The McLean County Board approved 13 new regulations for data centers on June 11, making the county one of the most restrictive in Illinois for the industry. The rules took effect without public debate as part of the board's consent agenda, according to WGLT.

The regulations require future data center applicants to provide detailed plans covering water use, electricity consumption, noise limitations, landscaping screens, battery capacities, and decommissioning costs. Facility owners must also identify potential impacts on roads, emergency services, and utilities, and list specific measures to address those impacts.

"It's going to provide some of the strongest regulations in the Central Illinois region," said Alex Duffy of District 6, according to WGLT.

Michele Blatzheim of Normal, an organizer with Illinois People's Action, thanked the board but warned that state-level protections remain missing. She noted that the POWER Act, which would have regulated data centers across Illinois, failed to advance during the spring legislative session.

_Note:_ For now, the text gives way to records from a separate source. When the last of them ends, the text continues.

(* ===== verification/HostUtil.v ===== *)
(** * Host and port specifications (src/hostutil.rs)

    [HostAndPort::from_str] tries four fixed regular expressions in order.
    Each is a concatenation of greedy character-class repetitions, so the
    regex engine's leftmost-first search is the backtracking matcher
    [match_items] below, and the four patterns are data ([SUPPORTED_REGEX_LIST])
    in the order of the source. Patterns are matched on characters: a character
    is the list of its UTF-8 bytes. *)

From S2P Require Import Prelude RustStd.
Open Scope Z_scope.

(** ** Characters *)

Fixpoint chars_go (fuel : nat) (s : bytes) : list bytes :=
  match fuel, s with
  | _, [] => []
  | O, _ => []
  | S fuel, _ => let n := (utf8_step s).2 in take n s :: chars_go fuel (drop n s)
  end.
Definition chars (s : bytes) : list bytes := chars_go (length s) s.

Definition ws_char (c : bytes) : bool :=
  match c with
  | [a] => ws1 a
  | [a; b] => ws2 a b
  | [a; b; c] => ws3 a b c
  | _ => false
  end.

Definition code_point (c : bytes) : Z :=
  match c with
  | [a] => a
  | [a; b] => (a - 192) * 64 + (b - 128)
  | [a; b; c] => (a - 224) * 4096 + (b - 128) * 64 + (c - 128)
  | [a; b; c; d] => (a - 240) * 262144 + (b - 128) * 4096 + (c - 128) * 64 + (d - 128)
  | _ => 0
  end.

(** Unicode general category Nd: blocks of ten consecutive digits. *)
Definition nd_zeros : list Z :=
  [0x30; 0x660; 0x6F0; 0x7C0; 0x966; 0x9E6; 0xA66; 0xAE6; 0xB66; 0xBE6; 0xC66; 0xCE6; 0xD66;
   0xDE6; 0xE50; 0xED0; 0xF20; 0x1040; 0x1090; 0x17E0; 0x1810; 0x1946; 0x19D0; 0x1A80; 0x1A90;
   0x1B50; 0x1BB0; 0x1C40; 0x1C50; 0xA620; 0xA8D0; 0xA900; 0xA9D0; 0xA9F0; 0xAA50; 0xABF0;
   0xFF10; 0x104A0; 0x10D30; 0x10D40; 0x11066; 0x110F0; 0x11136; 0x111D0; 0x112F0; 0x11450;
   0x114D0; 0x11650; 0x116C0; 0x116D0; 0x116DA; 0x11730; 0x118E0; 0x11950; 0x11BF0; 0x11C50;
   0x11D50; 0x11DA0; 0x11F50; 0x16130; 0x16A60; 0x16AC0; 0x16B50; 0x16D70; 0x1D7CE; 0x1D7D8;
   0x1D7E2; 0x1D7EC; 0x1D7F6; 0x1E140; 0x1E2F0; 0x1E4D0; 0x1E5F1; 0x1E950; 0x1FBF0].

Definition nd_char (c : bytes) : bool :=
  let p := code_point c in existsb (λ z, (z <=? p) && (p <=? z + 9)) nd_zeros.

Bloomington Sets Timeline for Public Hearings

The City of Bloomington shared a general timeline for its six-month moratorium on hyperscale data centers on June 16, according to WGLT. The moratorium applies to facilities with a capacity greater than 5 megawatts and was approved unanimously by the Bloomington City Council on May 26.

City Manager Jeff Jurgens said the city is identifying experts in areas affected by data centers, including water and electricity. A special meeting of the Planning Commission is expected in late August at the Bloomington Center for the Performing Arts.

The first public hearing on proposed data center regulations would likely occur at the Planning Commission meeting on October 1. The second public hearing would likely take place on November 5. The moratorium expires in November.

"I think we're ready for difficult questions and that's why we're going to be having something like this," Jurgens told WGLT. "We want to have the difficult questions, and we want to have the difficult conversations."

Jurgens said the city is working on a system for citizens and council members to submit questions ahead of the special meeting.

Normal Consultant Seeks Community-Driven Approach

Harrison Meece, owner of Harrison Meece Consulting, LLC in Normal, spoke on WGLT's Sound Ideas program on June 22 about how he believes the community should approach data center development.

Meece has helped develop hyperscale data centers across the country. He previously assisted with a small data center at Rivian in Normal and is currently working on a 500-megawatt facility in Denton, Texas.

"Normal is my home. It's always been my home and I love this place more than anything else," Meece said. "[Data centers] is a field I enjoy being in, but I also have a strong vested interest in my community and my state."

Meece said he supports the moratoriums as a first step but wants the conversation to focus on separating real concerns from misinformation. He pointed to a viral moment at a U.S. House hearing in which Rep. Alexandria Ocasio-Cortez displayed a jar of muddy water from near a data center in Morgan County, Georgia.

"Because every facility that I'm working on, there's almost no way for us to pollute the water," Meece said. "The chemicals that we use are all EPA-approved, they can be released back into the groundwater without any effect to the wildlife that's there."

Meece said he advocates for legislation like the POWER Act, which would require data centers to pay for and supply their own renewable energy. He said municipalities should demand that developers fund infrastructure upgrades, such as expanded water capacity, before construction begins.

Voters Already Sent a Message

More than 100 residents at a City of Bloomington Township meeting on June 1 voted in favor of nonbinding referendums to prohibit data centers, end the city's 1% grocery tax, and oppose U.S. weapon sales to countries that violate human rights, according to the Pantagraph.

The data center referendum will appear on the November ballot alongside the other two questions.

Both the Bloomington and Normal moratoriums expire in November. The outcome of the referendum and the regulations developed during the moratorium period will shape whether McLean County's largest municipalities allow data centers, block them, or set new terms for their arrival.